Only the lines below between the ones containing "Inductive values : Type" and "NumberV _ => number", inclusive, are to be reproduced, each exactly as it stands.

Stored data entries:
————————

(** * LLM-KPI-Dash: the cleaning pipeline and the dataset summary of app.py

    A shallow embedding of [clean_data], [get_dataset_summary] and
    [load_data] (src/app.py), with the pandas operations they call written
    out as functions on typed columns.

    Conventions of the model
    - A pandas Series is a named, typed array.  The dtypes the code tells
      apart are [object], [bool], "number" (int64 and float64, which the
      code never distinguishes), [category], [datetime64[ns]] without a
      time zone and [datetime64[ns, tz]] with one, which
      [select_dtypes(include=['datetime'])] does not select.  A [bool]
      array cannot hold a missing value; the others can.
    - Numbers are exact rationals standing for int64/float64 values; float
      rounding is outside the model.  Timestamps are integers (nanoseconds
      since the epoch) inside the int64 range of pandas; what falls outside
      is the missing marker.
    - What [pd.to_datetime] makes of a column of text depends on the whole
      column (the format is inferred from its first entry, offsets decide
      on a time zone); it is a parameter of the model, with the four
      outcomes pandas has: timestamps without a zone, timestamps with a
      zone, an object column, or an exception.
    - [object] and [category] columns hold text or the missing marker, which
      is what the file readers produce for them.
    - Column labels are strings and unique inside a frame, as [read_csv]
      produces them; a loop [for col in df.columns: df[col] = ...]
      therefore visits the columns once each, left to right.  A workbook
      whose header row holds numbers gives [read_excel] labels that are
      not text, on which [col.lower()] raises; such frames are outside the
      model, and what is proved of [clean_data] as a whole is proved for
      text labels.
    - The pandas semantics followed is that of the 1.x / 2.x series, where
      text columns have dtype [object]. *)

From Stdlib Require Import List String Ascii Bool Arith ZArith QArith Lia.
From Stdlib Require Import DecimalString.
From Stdlib Require Import Sorted Permutation Lqa.
Import ListNotations.

Local Open Scope string_scope.
Local Open Scope list_scope.
Local Open Scope nat_scope.

Set Implicit Arguments.

(* ------------------------------------------------------------------ *)
(** ** Exceptions and results *)

(** The Python exceptions that the modelled code can raise. *)
Inductive exn : Type :=
| ZeroDivisionError            (* int / int with a zero divisor *)
| KeyError (key : string)      (* label lookup on a Series *)
| ReaderError (msg : string)   (* anything raised by read_csv / read_excel *)
| ConversionError (msg : string). (* anything raised inside to_datetime *)

(** [str(e)], as interpolated by an f-string. *)
Definition exn_str (e : exn) : string :=
  match e with
  | ZeroDivisionError => "division by zero"
  | KeyError k => k
  | ReaderError m => m
  | ConversionError m => m
  end.

Inductive Result (A : Type) : Type :=
| OK (a : A)
| Raise (e : exn).

Arguments OK {A} a.
Arguments Raise {A} e.

Definition bind {A B} (r : Result A) (k : A -> Result B) : Result B :=
  match r with
  | OK a => k a
  | Raise e => Raise e
  end.

Notation "x <- r ;; k" := (bind r (fun x => k))
  (at level 61, r at next level, right associativity).

(** A loop body that may raise, run over a list from left to right. *)
Fixpoint mapM {A B} (f : A -> Result B) (l : list A) : Result (list B) :=
  match l with
  | [] => OK []
  | x :: t => y <- f x ;; ys <- mapM f t ;; OK (y :: ys)
  end.

(* ------------------------------------------------------------------ *)
(** ** Data model *)

(** The values of a Series, tagged by dtype.  [None] is the missing marker
    (NaN, None or NaT according to the dtype). *)
Inductive values : Type :=
| ObjectV (v : list (option string))
| BoolV (v : list bool)
| NumberV (v : list (option Q))
| CategoryV (v : list (option string))
| DatetimeV (v : list (option Z))
| DatetimeTZV (v : list (option Z)).

Inductive dtype : Type :=
  object | bool_ | number | category | datetime | datetimetz.

Definition dtype_eqb (a b : dtype) : bool :=
  match a, b with
  | object, object | bool_, bool_ | number, number
  | category, category | datetime, datetime
  | datetimetz, datetimetz => true
  | _, _ => false
  end.

Record Series : Type := mkSeries { name : string; data : values }.

(** A DataFrame is the list of its columns, in column order. *)
Definition DataFrame : Type := list Series.

Definition dtype_of (v : values) : dtype :=
  match v with
  | ObjectV _ => object
  | BoolV _ => bool_
  | NumberV _ => number
  | CategoryV _ => category
  | DatetimeV _ => datetime
  | DatetimeTZV _ => datetimetz
  end.

Definition dtype_ (s : Series) : dtype := dtype_of (data s).

(** A single cell, as seen when rows are compared or inspected. *)
Inductive cell : Type :=
| NaN
| Str (s : string)
| Bool (b : bool)
| Num (q : Q)
| Time (t : Z).

Definition opt_cell {A} (f : A -> cell) (o : option A) : cell :=
  match o with Some a => f a | None => NaN end.

Definition cells (v : values) : list cell :=
  match v with
  | ObjectV l => map (opt_cell Str) l
  | BoolV l => map Bool l
  | NumberV l => map (opt_cell Num) l
  | CategoryV l => map (opt_cell Str) l
  | DatetimeV l => map (opt_cell Time) l
  | DatetimeTZV l => map (opt_cell Time) l
  end.

Definition size (s : Series) : nat := List.length (cells (data s)).

(** [len(df)]: the number of rows. *)
Definition len (df : DataFrame) : nat :=
  match df with
  | [] => 0
  | s :: _ => size s
  end.

(** [df.columns] *)
Definition columns (df : DataFrame) : list string := map name df.

(** Every column has as many cells as the frame has rows. *)
Definition aligned (df : DataFrame) : Prop :=
  Forall (fun s => size s = len df) df.

(** [isna()] on a cell, and whether a column holds a missing value. *)
Definition isna (c : cell) : bool :=
  match c with NaN => true | _ => false end.

Definition has_missing (s : Series) : bool := existsb isna (cells (data s)).

Definition has_value (s : Series) : bool :=
  existsb (fun c => negb (isna c)) (cells (data s)).
Lemma parse_options_detach (opts : list getopt_result) (a b : string) :
  GetoptChar "d" a ∈ opts -> GetoptChar "D" b ∈ opts ->
  client.DetachRequestLatest (ClientOpts (parse_options Prog opts)) = true /\
  client.DetachRequestAll (ClientOpts (parse_options Prog opts)) = true.
Proof.
  intros (l1 & l2 & Hd)%list_elem_of_split (m1 & m2 & HD)%list_elem_of_split.
  unfold parse_options. split.
  - rewrite Hd, fold_left_app. simpl.
    apply (parse_keeps
             (fun st => client.DetachRequestLatest (ClientOpts st) = true));
      [|done].
    intros r st _. apply handle_option_detach.
  - rewrite HD, fold_left_app. simpl.
    apply (parse_keeps
             (fun st => client.DetachRequestAll (ClientOpts st) = true));
      [|done].
    intros r st _. apply handle_option_detach.
Qed.

(** The positional arguments take no error back. *)
Lemma positional_errors (args : list string) :
  forall st, HadErrors st = true ->
    HadErrors (positional Prog args st) = true /\
    exists more, cerr (positional Prog args st) = cerr st ++ more.
Proof.
  induction args as [|arg args IH]; intros st Hst; simpl.
  - split; [done|]. exists []. by rewrite app_nil_r.
  - destruct (server.ServerMode (ServerOpts st)).
    + split; [done|]. simpl. eauto.
    + set (st' := withClient _ st).
      destruct (IH st') as [HE [more Hmore]]; [done|]. eauto.
Qed.

End Detach.

(** C9, as the code has it: for every command line in which [getopt_long]
    finds both [-d] and [-D], and neither [-h] nor [-V], [main] writes the
    error of the mutual exclusion to [std::cerr] and returns
    [InvocationError], which is 1; all that it does is write to [std::cerr]:
    the logger, the signal handlers, the server and the client are not
    reached. *)
Theorem detach_flags_exclusive `{frontend.Collaborators} (Prog : string)
    (opts : list frontend.getopt_result) (args : list string)
    (a b : string) :
  frontend.GetoptChar "d" a ∈ opts ->
  frontend.GetoptChar "D" b ∈ opts ->
  (forall optarg, frontend.GetoptChar "h" optarg ∉ opts) ->
  (forall optarg, frontend.GetoptChar "V" optarg ∉ opts) ->
  exists errors : list string,
    frontend.main Prog opts args = (map frontend.Cerr errors, 1%Z) /\
    (Prog ++ ": " ++
     "option '-D/--detach-all' and '-d/--detach' are mutually exclusive!" ++
     String "010" "")%string ∈ errors /\
    frontend.exit_status frontend.InvocationError = 1%Z.
Proof.
  intros Hd HD Hh HV. unfold frontend.main.
  rewrite (parse_options_ShowHelp Prog opts Hh).
  rewrite (parse_options_ShowVersion Prog opts HV).
  destruct (parse_options_detach Prog opts a b Hd HD) as [HL HA].
  set (st := frontend.parse_options Prog opts) in *.
  cbn [frontend.withMain frontend.ClientOpts]. rewrite HL, HA.
  cbn [andb].
  set (st1 := frontend.ArgError Prog _ _).
  set (st2 := if negb _ then _ else st1).
  assert (frontend.HadErrors st2 = true /\ frontend.cerr st2 = frontend.cerr st1)
    as [HE2 Hc2] by (subst st2; by destruct (negb _)).
  destruct (positional_errors Prog args st2 HE2) as [-> [more ->]].
  eexists. split; [reflexivity|]. split; [|done].
  rewrite Hc2. subst st1. simpl.
  apply elem_of_app. left. apply elem_of_app. right. by left.
Qed.
(** * InstaAllergy: the food scanner and its camera view

    A shallow embedding of the two React components of the repository,
    [FoodScanner] (image staging, the two two-stage pipelines, tab
    switching) and [CameraView] (the camera stream), and the properties
    of the specification proved or refuted on it.

    React state is a record with one field per [useState] hook; a handler
    is a command, a function from worlds to worlds, written as the
    sequence of its statements.  An [await] registers the suspended rest
    of the handler under a fresh identifier; the settlement of the
    awaited promise is a later event that resumes it.  The [disabled]
    attributes and the conditional rendering of the JSX are the guards of
    the user events. *)

From Stdlib Require Import String List Bool NArith Lia.
From Stdlib Require QArith.
From stdpp Require Import base option gmap.

Import ListNotations.
Local Open Scope string_scope.
Local Open Scope list_scope.

(** ** Values exchanged with the remote flows *)

(** [Array.prototype.join] on an array of strings. *)
Fixpoint join (sep : string) (l : list string) : string :=
  match l with
  | [] => ""
  | [x] => x
  | x :: xs => x ++ sep ++ join sep xs
  end.

(** JavaScript truthiness of a [string | null]: [null] and the empty
    string are falsy. *)
Definition truthy (v : option string) : bool :=
  match v with
  | Some s => negb (s =? "")
  | None => false
  end.

(** Truthiness of a plain string, as in [if (extractedText)]. *)
Definition nonempty (s : string) : bool := negb (s =? "").

Record FoodDetails := {
  ingredients : list string;
  nutritionalData : string;
  region : string;
  history : string
}.

(** [ClassifyFoodOutput]; [confidence] is only carried along. *)
Record ClassifyFoodOutput := {
  classification : string;
  confidence : QArith_base.Q;
  isFood : bool;
  foodDetails : option FoodDetails;
  alternativeSuggestions : list string
}.

Inductive AlertLevel := HIGH | MODERATE | SAFE.

(** [DetectAllergensOutput]; [alert] is what [getAlertBadgeProps]
    receives, [None] standing for [undefined]. *)
Record DetectAllergensOutput := {
  alert : option AlertLevel;
  allergenDetected : bool;
  detectedAllergens : list string
}.

Definition AllergenResult := DetectAllergensOutput.

Record File := {
  fileName : string;
  fileType : string;
  fileSize : N
}.

Record Toast := {
  toastVariant : string;
  title : string;
  description : string
}.

(** The remote operations a handler can call, with their arguments. *)
Inductive RemoteCall :=
| classifyFood (photoDataUri : string)
| extractTextFromImage (photoDataUri : string)
| detectAllergensAndGenerateAlert (ingredientsText : string) (allergens : list string).

Module FoodScanner.

(** ** Component state: one field per [useState], plus the form value *)

Record State := {
  preview : option string;
  activeTab : string;
  classificationResult : option ClassifyFoodOutput;
  allergenResult : option AllergenResult;
  isClassifyLoading : bool;
  classifyError : option string;
  isOcrLoading : bool;
  extractedText : option string;
  ocrAllergenResult : option AllergenResult;
  ocrError : option string;
  isCameraOpen : bool;
  formImage : option File
}.

(** What a suspended computation waits for, with the variables its
    continuation has captured. *)
Inductive Pending :=
| AwaitClassify (allergens : list string)   (* onSubmit at [await classifyFood] *)
| AwaitDetectFood                           (* onSubmit at [await detectAllergens...] *)
| AwaitExtract (allergens : list string)    (* handleScanLabel at [await extractText...] *)
| AwaitDetectLabel                          (* handleScanLabel at [await detectAllergens...] *)
| ReaderLoading (file : File)               (* FileReader before [onloadend] *)
| BlobFetching.                             (* [fetch(dataUri).then(res => res.blob())] *)

(** The world: the component state, what the handlers read from their
    environment ([navigator.onLine], [useUser().allergens]) and what they
    emit (toasts, remote calls, suspended continuations). *)
Record World := {
  st : State;
  onLine : bool;
  userAllergens : list string;
  toasts : list Toast;
  calls : list RemoteCall;
  pending : gmap nat Pending;
  nextId : nat
}.

Definition Cmd := World -> World.

Definition seq (c1 c2 : Cmd) : Cmd := fun w => c2 (c1 w).
Notation "c1 >> c2" := (seq c1 c2) (at level 61, left associativity).

Definition skip : Cmd := fun w => w.

Definition modify (f : State -> State) : Cmd := fun w =>
  {| st := f (st w); onLine := onLine w; userAllergens := userAllergens w;
     toasts := toasts w; calls := calls w; pending := pending w;
     nextId := nextId w |}.

(** *** The state setters *)

Definition setPreview (v : option string) : Cmd := modify (fun s =>
  {| preview := v; activeTab := activeTab s;
     classificationResult := classificationResult s;
     allergenResult := allergenResult s;
     isClassifyLoading := isClassifyLoading s;
     classifyError := classifyError s; isOcrLoading := isOcrLoading s;
     extractedText := extractedText s;
     ocrAllergenResult := ocrAllergenResult s; ocrError := ocrError s;
     isCameraOpen := isCameraOpen s; formImage := formImage s |}).

Definition setActiveTab (v : string) : Cmd := modify (fun s =>
  {| preview := preview s; activeTab := v;
     classificationResult := classificationResult s;
     allergenResult := allergenResult s;
     isClassifyLoading := isClassifyLoading s;
     classifyError := classifyError s; isOcrLoading := isOcrLoading s;
     extractedText := extractedText s;
     ocrAllergenResult := ocrAllergenResult s; ocrError := ocrError s;
     isCameraOpen := isCameraOpen s; formImage := formImage s |}).

Definition setClassificationResult (v : option ClassifyFoodOutput) : Cmd :=
  modify (fun s =>
  {| preview := preview s; activeTab := activeTab s;
     classificationResult := v;
     allergenResult := allergenResult s;
     isClassifyLoading := isClassifyLoading s;
     classifyError := classifyError s; isOcrLoading := isOcrLoading s;
     extractedText := extractedText s;
     ocrAllergenResult := ocrAllergenResult s; ocrError := ocrError s;
     isCameraOpen := isCameraOpen s; formImage := formImage s |}).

————————

▸ **Result of the exercise**
Inductive values : Type :=
| ObjectV (v : list (option string))
| BoolV (v : list bool)
| NumberV (v : list (option Q))
| CategoryV (v : list (option string))
| DatetimeV (v : list (option Z))
| DatetimeTZV (v : list (option Z)).

Inductive dtype : Type :=
  object | bool_ | number | category | datetime | datetimetz.

Definition dtype_eqb (a b : dtype) : bool :=
  match a, b with
  | object, object | bool_, bool_ | number, number
  | category, category | datetime, datetime
  | datetimetz, datetimetz => true
  | _, _ => false
  end.

Record Series : Type := mkSeries { name : string; data : values }.

(** A DataFrame is the list of its columns, in column order. *)
Definition DataFrame : Type := list Series.

Definition dtype_of (v : values) : dtype :=
  match v with
  | ObjectV _ => object
  | BoolV _ => bool_
  | NumberV _ => number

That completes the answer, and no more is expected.